(Stored items)

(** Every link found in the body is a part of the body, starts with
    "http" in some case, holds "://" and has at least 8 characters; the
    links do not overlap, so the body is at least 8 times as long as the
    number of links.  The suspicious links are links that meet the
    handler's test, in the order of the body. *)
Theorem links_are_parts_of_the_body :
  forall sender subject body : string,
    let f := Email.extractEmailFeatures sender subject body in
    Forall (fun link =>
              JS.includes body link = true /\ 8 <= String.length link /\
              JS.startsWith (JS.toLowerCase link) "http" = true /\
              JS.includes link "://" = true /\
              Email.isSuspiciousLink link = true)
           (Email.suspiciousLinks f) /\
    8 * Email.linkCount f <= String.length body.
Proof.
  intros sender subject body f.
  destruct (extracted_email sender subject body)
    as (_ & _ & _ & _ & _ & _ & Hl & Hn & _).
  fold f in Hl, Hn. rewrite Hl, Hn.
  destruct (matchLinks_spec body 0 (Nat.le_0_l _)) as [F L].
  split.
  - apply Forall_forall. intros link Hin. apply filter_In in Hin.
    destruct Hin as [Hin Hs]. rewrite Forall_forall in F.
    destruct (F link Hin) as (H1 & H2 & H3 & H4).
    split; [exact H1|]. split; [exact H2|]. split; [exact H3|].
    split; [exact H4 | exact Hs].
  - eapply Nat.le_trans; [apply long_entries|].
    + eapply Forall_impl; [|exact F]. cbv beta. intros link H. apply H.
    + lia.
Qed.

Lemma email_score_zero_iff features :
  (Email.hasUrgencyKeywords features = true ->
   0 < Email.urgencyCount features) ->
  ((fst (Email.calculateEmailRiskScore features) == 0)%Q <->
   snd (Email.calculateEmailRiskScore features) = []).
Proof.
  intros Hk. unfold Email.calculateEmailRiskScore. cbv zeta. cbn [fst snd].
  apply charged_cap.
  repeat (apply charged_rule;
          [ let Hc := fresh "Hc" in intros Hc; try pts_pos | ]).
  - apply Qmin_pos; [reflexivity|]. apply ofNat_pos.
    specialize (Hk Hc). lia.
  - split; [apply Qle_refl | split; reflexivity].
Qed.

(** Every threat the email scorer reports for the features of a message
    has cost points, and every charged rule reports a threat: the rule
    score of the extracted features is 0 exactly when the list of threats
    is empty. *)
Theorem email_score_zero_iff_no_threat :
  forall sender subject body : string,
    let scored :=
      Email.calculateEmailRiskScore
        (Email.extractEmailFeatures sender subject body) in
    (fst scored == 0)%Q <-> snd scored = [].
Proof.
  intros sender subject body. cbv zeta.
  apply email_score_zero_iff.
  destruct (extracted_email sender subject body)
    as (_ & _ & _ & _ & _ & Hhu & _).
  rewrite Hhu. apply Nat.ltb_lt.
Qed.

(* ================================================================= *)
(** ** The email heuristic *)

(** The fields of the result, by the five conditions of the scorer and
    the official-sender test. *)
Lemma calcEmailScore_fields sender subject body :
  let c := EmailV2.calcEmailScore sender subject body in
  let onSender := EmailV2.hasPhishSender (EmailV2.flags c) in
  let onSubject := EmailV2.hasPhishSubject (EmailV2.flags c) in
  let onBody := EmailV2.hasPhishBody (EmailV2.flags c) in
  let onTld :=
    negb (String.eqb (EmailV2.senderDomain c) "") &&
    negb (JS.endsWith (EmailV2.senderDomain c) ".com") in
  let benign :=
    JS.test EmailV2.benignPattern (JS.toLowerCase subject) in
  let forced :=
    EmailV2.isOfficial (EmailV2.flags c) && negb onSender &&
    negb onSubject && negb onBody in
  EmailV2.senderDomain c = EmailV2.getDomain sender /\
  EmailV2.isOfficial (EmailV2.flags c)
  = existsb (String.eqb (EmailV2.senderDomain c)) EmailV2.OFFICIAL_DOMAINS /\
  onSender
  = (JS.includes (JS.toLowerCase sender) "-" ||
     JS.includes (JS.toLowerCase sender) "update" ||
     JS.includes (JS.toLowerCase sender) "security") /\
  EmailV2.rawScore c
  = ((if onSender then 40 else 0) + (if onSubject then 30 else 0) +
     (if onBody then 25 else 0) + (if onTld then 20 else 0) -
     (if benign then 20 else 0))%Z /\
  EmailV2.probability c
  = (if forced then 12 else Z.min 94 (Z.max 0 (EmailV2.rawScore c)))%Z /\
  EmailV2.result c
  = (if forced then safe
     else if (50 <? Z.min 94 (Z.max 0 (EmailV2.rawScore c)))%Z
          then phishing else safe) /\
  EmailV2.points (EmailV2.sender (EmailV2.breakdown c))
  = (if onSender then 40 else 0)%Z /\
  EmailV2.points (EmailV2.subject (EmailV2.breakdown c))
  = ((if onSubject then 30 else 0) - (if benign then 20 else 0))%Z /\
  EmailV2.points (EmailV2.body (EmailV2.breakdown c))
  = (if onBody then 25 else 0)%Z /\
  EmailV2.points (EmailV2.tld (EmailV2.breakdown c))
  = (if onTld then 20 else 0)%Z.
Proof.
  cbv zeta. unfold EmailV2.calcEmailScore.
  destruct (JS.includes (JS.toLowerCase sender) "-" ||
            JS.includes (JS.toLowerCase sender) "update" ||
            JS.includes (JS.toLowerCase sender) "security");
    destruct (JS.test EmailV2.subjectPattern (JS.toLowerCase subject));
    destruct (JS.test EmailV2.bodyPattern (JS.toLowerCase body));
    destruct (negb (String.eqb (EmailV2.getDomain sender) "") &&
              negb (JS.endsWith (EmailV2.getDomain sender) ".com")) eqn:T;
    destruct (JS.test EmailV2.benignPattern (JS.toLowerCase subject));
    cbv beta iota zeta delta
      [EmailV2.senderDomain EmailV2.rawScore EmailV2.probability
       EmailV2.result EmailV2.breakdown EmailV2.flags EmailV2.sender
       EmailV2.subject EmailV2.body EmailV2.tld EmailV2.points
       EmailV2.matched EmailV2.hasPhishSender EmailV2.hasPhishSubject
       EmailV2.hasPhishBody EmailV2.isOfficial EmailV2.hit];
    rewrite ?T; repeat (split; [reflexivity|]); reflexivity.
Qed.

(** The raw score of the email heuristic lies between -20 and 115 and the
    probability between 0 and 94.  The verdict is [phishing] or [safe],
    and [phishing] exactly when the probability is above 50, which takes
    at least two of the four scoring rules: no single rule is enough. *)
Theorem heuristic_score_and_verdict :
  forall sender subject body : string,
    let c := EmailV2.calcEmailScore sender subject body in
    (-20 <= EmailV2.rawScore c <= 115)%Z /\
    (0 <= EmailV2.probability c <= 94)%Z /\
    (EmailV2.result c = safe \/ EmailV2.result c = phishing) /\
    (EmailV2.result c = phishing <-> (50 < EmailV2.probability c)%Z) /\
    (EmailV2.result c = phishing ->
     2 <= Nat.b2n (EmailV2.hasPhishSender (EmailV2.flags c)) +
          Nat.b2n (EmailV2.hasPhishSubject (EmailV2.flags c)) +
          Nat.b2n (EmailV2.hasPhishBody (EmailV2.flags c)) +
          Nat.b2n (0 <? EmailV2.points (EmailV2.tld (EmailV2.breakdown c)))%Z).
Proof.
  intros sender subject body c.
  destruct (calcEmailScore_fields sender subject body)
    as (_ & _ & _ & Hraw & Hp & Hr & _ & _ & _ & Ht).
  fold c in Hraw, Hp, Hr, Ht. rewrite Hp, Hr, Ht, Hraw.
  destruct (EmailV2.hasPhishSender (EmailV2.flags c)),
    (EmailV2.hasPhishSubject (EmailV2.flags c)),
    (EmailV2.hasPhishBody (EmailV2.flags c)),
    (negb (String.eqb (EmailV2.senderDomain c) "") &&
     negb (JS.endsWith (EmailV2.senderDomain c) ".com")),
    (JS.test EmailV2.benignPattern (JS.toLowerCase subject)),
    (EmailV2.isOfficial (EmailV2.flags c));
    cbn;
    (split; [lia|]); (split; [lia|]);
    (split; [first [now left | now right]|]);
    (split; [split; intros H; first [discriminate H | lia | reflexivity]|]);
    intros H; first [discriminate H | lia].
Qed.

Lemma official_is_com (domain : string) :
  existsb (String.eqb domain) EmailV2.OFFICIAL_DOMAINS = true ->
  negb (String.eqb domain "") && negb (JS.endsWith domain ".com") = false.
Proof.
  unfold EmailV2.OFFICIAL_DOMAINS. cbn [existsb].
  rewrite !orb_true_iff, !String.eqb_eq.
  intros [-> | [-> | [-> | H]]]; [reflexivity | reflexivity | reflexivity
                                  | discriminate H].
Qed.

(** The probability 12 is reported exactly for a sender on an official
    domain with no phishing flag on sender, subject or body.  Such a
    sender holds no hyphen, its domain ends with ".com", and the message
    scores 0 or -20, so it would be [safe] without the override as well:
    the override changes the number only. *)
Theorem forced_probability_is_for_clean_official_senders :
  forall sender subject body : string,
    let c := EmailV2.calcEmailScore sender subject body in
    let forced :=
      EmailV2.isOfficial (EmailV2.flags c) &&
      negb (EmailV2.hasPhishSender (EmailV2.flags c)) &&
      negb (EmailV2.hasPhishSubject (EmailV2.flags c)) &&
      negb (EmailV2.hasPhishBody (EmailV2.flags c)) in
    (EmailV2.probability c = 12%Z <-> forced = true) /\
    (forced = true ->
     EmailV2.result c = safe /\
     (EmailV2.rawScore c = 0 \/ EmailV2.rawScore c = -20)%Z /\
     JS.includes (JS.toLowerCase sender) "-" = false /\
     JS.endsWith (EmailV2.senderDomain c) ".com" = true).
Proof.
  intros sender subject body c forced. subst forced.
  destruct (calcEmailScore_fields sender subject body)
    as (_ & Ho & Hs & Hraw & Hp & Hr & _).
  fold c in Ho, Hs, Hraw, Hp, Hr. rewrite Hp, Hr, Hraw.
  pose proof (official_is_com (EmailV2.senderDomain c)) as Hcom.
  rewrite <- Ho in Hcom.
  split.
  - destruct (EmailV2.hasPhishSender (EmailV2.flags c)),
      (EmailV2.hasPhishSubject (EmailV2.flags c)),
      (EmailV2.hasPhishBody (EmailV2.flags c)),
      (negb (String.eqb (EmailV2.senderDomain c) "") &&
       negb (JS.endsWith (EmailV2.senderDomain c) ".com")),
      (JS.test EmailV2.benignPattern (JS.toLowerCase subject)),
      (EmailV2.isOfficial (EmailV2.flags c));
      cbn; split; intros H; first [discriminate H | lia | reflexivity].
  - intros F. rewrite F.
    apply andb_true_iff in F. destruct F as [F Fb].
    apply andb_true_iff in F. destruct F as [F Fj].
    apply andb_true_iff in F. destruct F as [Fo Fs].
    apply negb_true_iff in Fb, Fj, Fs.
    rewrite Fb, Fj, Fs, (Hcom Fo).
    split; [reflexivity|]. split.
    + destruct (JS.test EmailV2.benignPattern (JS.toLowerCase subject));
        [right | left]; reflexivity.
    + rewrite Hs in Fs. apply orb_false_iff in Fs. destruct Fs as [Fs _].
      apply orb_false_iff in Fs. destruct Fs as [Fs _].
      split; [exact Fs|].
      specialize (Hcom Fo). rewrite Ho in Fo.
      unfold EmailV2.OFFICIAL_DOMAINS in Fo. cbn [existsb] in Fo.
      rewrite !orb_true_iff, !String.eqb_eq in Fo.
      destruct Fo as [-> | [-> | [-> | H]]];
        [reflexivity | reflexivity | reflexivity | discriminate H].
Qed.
* * *
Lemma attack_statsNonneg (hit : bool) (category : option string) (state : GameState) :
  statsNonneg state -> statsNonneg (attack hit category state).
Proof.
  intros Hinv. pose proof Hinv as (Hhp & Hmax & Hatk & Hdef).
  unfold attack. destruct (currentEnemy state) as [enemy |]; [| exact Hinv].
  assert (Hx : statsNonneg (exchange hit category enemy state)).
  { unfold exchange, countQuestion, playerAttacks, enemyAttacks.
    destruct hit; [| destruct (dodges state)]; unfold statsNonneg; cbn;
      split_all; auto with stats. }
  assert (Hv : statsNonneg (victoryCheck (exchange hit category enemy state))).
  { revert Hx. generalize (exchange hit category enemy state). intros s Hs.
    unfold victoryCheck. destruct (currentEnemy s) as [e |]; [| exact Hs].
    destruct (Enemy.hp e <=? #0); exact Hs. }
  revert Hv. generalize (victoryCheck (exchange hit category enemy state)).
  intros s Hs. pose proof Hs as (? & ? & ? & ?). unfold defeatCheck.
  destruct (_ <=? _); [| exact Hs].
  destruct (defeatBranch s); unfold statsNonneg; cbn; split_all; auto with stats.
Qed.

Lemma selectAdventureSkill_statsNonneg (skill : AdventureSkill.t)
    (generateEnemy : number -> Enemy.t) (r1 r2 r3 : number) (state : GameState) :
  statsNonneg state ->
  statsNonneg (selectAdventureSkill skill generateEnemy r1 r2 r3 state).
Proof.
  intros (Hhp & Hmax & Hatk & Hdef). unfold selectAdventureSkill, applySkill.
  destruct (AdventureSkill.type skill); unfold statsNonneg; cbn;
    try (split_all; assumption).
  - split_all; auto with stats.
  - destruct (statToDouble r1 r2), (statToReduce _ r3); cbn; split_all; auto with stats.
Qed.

Assignment: Copy the stretch of the records above that runs from the line with "destruct (JS.test EmailV2.bodyPattern" through the line with "EmailV2.subject EmailV2.body EmailV2.tld". Both end lines belong in the copy, and nothing else does.

Output of the exercise:
    destruct (JS.test EmailV2.bodyPattern (JS.toLowerCase body));
    destruct (negb (String.eqb (EmailV2.getDomain sender) "") &&
              negb (JS.endsWith (EmailV2.getDomain sender) ".com")) eqn:T;
    destruct (JS.test EmailV2.benignPattern (JS.toLowerCase subject));
    cbv beta iota zeta delta
      [EmailV2.senderDomain EmailV2.rawScore EmailV2.probability
       EmailV2.result EmailV2.breakdown EmailV2.flags EmailV2.sender
       EmailV2.subject EmailV2.body EmailV2.tld EmailV2.points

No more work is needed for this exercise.